The vast majority of coal is locked up underground in seams 1,000 feet or more deep — equivalent to three Statues of Liberty stacked on top of one another and then some.

In a process called coal-bed methane extraction, which has been supported by the U.S. Department of Energy since the 1980s, holes or “wells” are drilled from the surface to underground coal seams to access methane trapped ages ago when the coal was formed. Several U.S. states, as well as Australia and India, use this method.

Dhurjati said he hopes to deploy microbe miners at one of these sites to feed on the coal and produce a steady flow of natural gas, piped to the surface.
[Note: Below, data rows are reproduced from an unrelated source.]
(** ** Lists of pairs *)

Lemma combine_ok a b n : words_ok a -> words_ok b -> (n <= length a)%nat -> (n <= length b)%nat ->
  Forall (fun x => word_ok (fst x) /\ word_ok (snd x)) (combine (firstn n a) (firstn n b)) /\
  length (combine (firstn n a) (firstn n b)) = n.
Proof.
  intros Ha Hb La Lb. split; [| rewrite length_combine, !length_firstn; lia].
  apply Forall_forall. intros [x y] Hin.
  pose proof (in_combine_l _ _ _ _ Hin) as Hx. pose proof (in_combine_r _ _ _ _ Hin) as Hy.
  assert (F : forall l z, words_ok l -> In z (firstn n l) -> word_ok z).
  { intros l z Hl Hz. apply (proj1 (Forall_forall _ _) Hl). rewrite <- (firstn_skipn n l). apply in_or_app. now left. }
  split; [now apply (F a) | now apply (F b)].
Qed.

Lemma le_val_map_add a : forall b, length a = length b ->
  le_val (map (fun x => fst x + snd x) (combine a b)) = le_val a + le_val b.
Proof. induction a as [| x a IH]; intros [| y b] H; try discriminate; [reflexivity |]. cbn [combine map le_val fst snd]. rewrite IH by now injection H. lia. Qed.

Lemma le_val_map_sub a : forall b, length a = length b ->
  le_val (map (fun x => fst x - snd x) (combine a b)) = le_val a - le_val b.
Proof. induction a as [| x a IH]; intros [| y b] H; try discriminate; [reflexivity |]. cbn [combine map le_val fst snd]. rewrite IH by now injection H. lia. Qed.

Lemma le_val_map_mul_add w a : forall b, length a = length b ->
  le_val (map (fun x => w * fst x + snd x) (combine a b)) = w * le_val a + le_val b.
Proof. induction a as [| x a IH]; intros [| y b] H; try discriminate; [cbn; lia |]. cbn [combine map le_val fst snd]. rewrite IH by now injection H. lia. Qed.

Lemma le_val_map_mul w a : le_val (map (fun x => w * x) a) = w * le_val a.
Proof. induction a as [| x a IH]; [cbn; lia |]. cbn [map le_val]. rewrite IH. lia. Qed.

Lemma words_ok_firstn n l : words_ok l -> words_ok (firstn n l).
Proof. intros H. rewrite <- (firstn_skipn n l) in H. now apply Forall_app in H. Qed.

Lemma words_ok_skipn n l : words_ok l -> words_ok (skipn n l).
Proof. intros H. rewrite <- (firstn_skipn n l) in H. now apply Forall_app in H. Qed.

#[export] Hint Resolve words_ok_firstn words_ok_skipn : bytes.

(** ** Values of the routines *)

Section Routines.
Variables (a b : list Z) (n : nat).
Hypotheses (Ha : words_ok a) (Hb : words_ok b) (La : (n <= length a)%nat) (Lb : (n <= length b)%nat).

Lemma first_lengths : length (firstn n a) = length (firstn n b).
Proof. rewrite !length_firstn. lia. Qed.

Lemma add_words_value r c : bn_add_words a b n = (r, c) ->
  length r = n /\ words_ok r /\ bit_ok c /\ le_val r + base n * c = le_val (firstn n a) + le_val (firstn n b).
Proof.
  unfold bn_add_words. destruct (Nat.leb_spec n 0).
  { intros [= <- <-]. replace n with 0%nat by lia. cbn. repeat split; [constructor | left; lia]. }
  destruct (combine_ok a b n Ha Hb La Lb) as [Hc Lc]. rewrite unrolled_single.
  destruct (single_loop add_ullong 0 _) as [out ll] eqn:E. intros [= <- <-].
  destruct (single_loop_value add_ullong (fun x => fst x + snd x) 1 _ bit_ok add_ullong_step _ 0 out ll (or_introl eq_refl) Hc E)
    as (H1 & H2 & H3 & H4).
  rewrite Lc in *. rewrite le_val_map_add in H4 by apply first_lengths.
  rewrite (wrap_small 64) by (destruct H3 as [-> | ->]; lia). repeat split; try assumption. lia.
Qed.

Lemma add_words_no_ullong_value r c : bn_add_words_no_ullong a b n = (r, c) ->
  length r = n /\ words_ok r /\ bit_ok c /\ le_val r + base n * c = le_val (firstn n a) + le_val (firstn n b).
Proof.
  unfold bn_add_words_no_ullong. destruct (Nat.leb_spec n 0).
  { intros [= <- <-]. replace n with 0%nat by lia. cbn. repeat split; [constructor | left; lia]. }
  destruct (combine_ok a b n Ha Hb La Lb) as [Hc Lc]. rewrite unrolled_single. intros E.
  destruct (single_loop_value add_carry (fun x => fst x + snd x) 1 _ bit_ok add_carry_step _ 0 r c (or_introl eq_refl) Hc E)
    as (H1 & H2 & H3 & H4).
  rewrite Lc in *. rewrite le_val_map_add in H4 by apply first_lengths. repeat split; try assumption. lia.
Qed.

Lemma sub_words_value r c : bn_sub_words a b n = (r, c) ->
  length r = n /\ words_ok r /\ bit_ok c /\ le_val r - base n * c = le_val (firstn n a) - le_val (firstn n b).
Proof.
  unfold bn_sub_words. destruct (Nat.leb_spec n 0).
  { intros [= <- <-]. replace n with 0%nat by lia. cbn. repeat split; [constructor | left; lia]. }
  destruct (combine_ok a b n Ha Hb La Lb) as [Hc Lc]. rewrite unrolled_single. intros E.
  destruct (single_loop_value sub_borrow (fun x => fst x - snd x) (-1) _ bit_ok sub_borrow_step _ 0 r c (or_introl eq_refl) Hc E)
    as (H1 & H2 & H3 & H4).
  rewrite Lc in *. rewrite le_val_map_sub in H4 by apply first_lengths. repeat split; try assumption. lia.
Qed.

Lemma mul_add_words_value w r c : word_ok w -> bn_mul_add_words b a n w = (r, c) ->
  length r = n /\ words_ok r /\ word_ok c /\ le_val r + base n * c = w * le_val (firstn n a) + le_val (firstn n b).
Proof.
  intros Hw. unfold bn_mul_add_words. destruct (Nat.leb_spec n 0).
  { intros [= <- <-]. replace n with 0%nat by lia. cbn. repeat split; try constructor; lia. }
  destruct (combine_ok a b n Ha Hb La Lb) as [Hc Lc]. rewrite unrolled_single. intros E.
  destruct (single_loop_value (mul_add w) (fun x => w * fst x + snd x) 1 _ word_ok (mul_add_step w Hw) _ 0 r c ltac:(unfold word_ok; lia) Hc E)
    as (H1 & H2 & H3 & H4).
  rewrite Lc in *. rewrite le_val_map_mul_add in H4 by apply first_lengths. repeat split; try assumption; try apply H3. lia.
Qed.

Lemma mul_words_value w r c : word_ok w -> bn_mul_words a n w = (r, c) ->
  length r = n /\ words_ok r /\ word_ok c /\ le_val r + base n * c = w * le_val (firstn n a).
Proof.
  intros Hw. unfold bn_mul_words. destruct (Nat.leb_spec n 0).
  { intros [= <- <-]. replace n with 0%nat by lia. cbn. repeat split; try constructor; lia. }
  rewrite unrolled_single. intros E.
  destruct (single_loop_value (mul w) (fun x => w * x) 1 word_ok word_ok (mul_step w Hw) _ 0 r c ltac:(unfold word_ok; lia) (words_ok_firstn n a Ha) E)
    as (H1 & H2 & H3 & H4).
  rewrite le_val_map_mul in H4. rewrite length_firstn in *. replace (Nat.min n (length a)) with n in * by lia.
  repeat split; try assumption; try apply H3. lia.
Qed.
End Routines.

(** The sum of the squares of the words at even positions. *)
Fixpoint sqr_val (l : list Z) : Z :=
  match l with [] => 0 | x :: l => x * x + 2 ^ 128 * sqr_val l end.

Lemma sqr_unrolled_single l : sqr_unrolled l = sqr_single l.
Proof.
  assert (G : forall n l, (length l <= n)%nat -> sqr_unrolled l = sqr_single l).
  { induction n as [| n IH]; intros [| x0 [| x1 [| x2 [| x3 rest]]]] H; try reflexivity; [cbn in H; lia |].
    cbn [sqr_unrolled sqr_single]. destruct (sqr x0), (sqr x1), (sqr x2), (sqr x3). now rewrite IH by (cbn in H; lia). }
  now apply (G (length l)).
Qed.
“ARCTECH has the microbes and technology, and our computer models have helped us uncover key factors and limitations that previously impeded commercialization of the technology below ground,” he said. “The technology is ready to go.”

An ‘equal opportunity resource’

Dhurjati considers coal “an equal opportunity resource.” Although the United States harbors the world’s largest supply, more than 70 countries have coal resources.

“Our goal is to help countries use coal in a safe, clean way, as the world continues transitioning to renewable energy,” Dhurjati said. “This is one of the most important projects I have ever been involved in, and it has the potential to be a real game-changer.”

Abhilash Sharma, a UD senior majoring in engineering from Marietta, Georgia, and the first author on the paper, volunteered to do research on Dhurjati’s team when he was a sophomore and has continued ever since because he said he believes so deeply in the work.

“Coal is so incredibly abundant that it would be wrong to ignore it,” Sharma said. “We’re moving toward a new mindset where rather than sending people underground, we’ll send microbes underground and leave the people above to deal with what the microbes bring out. In doing so, we would give people a lot more skills toward future jobs as well.”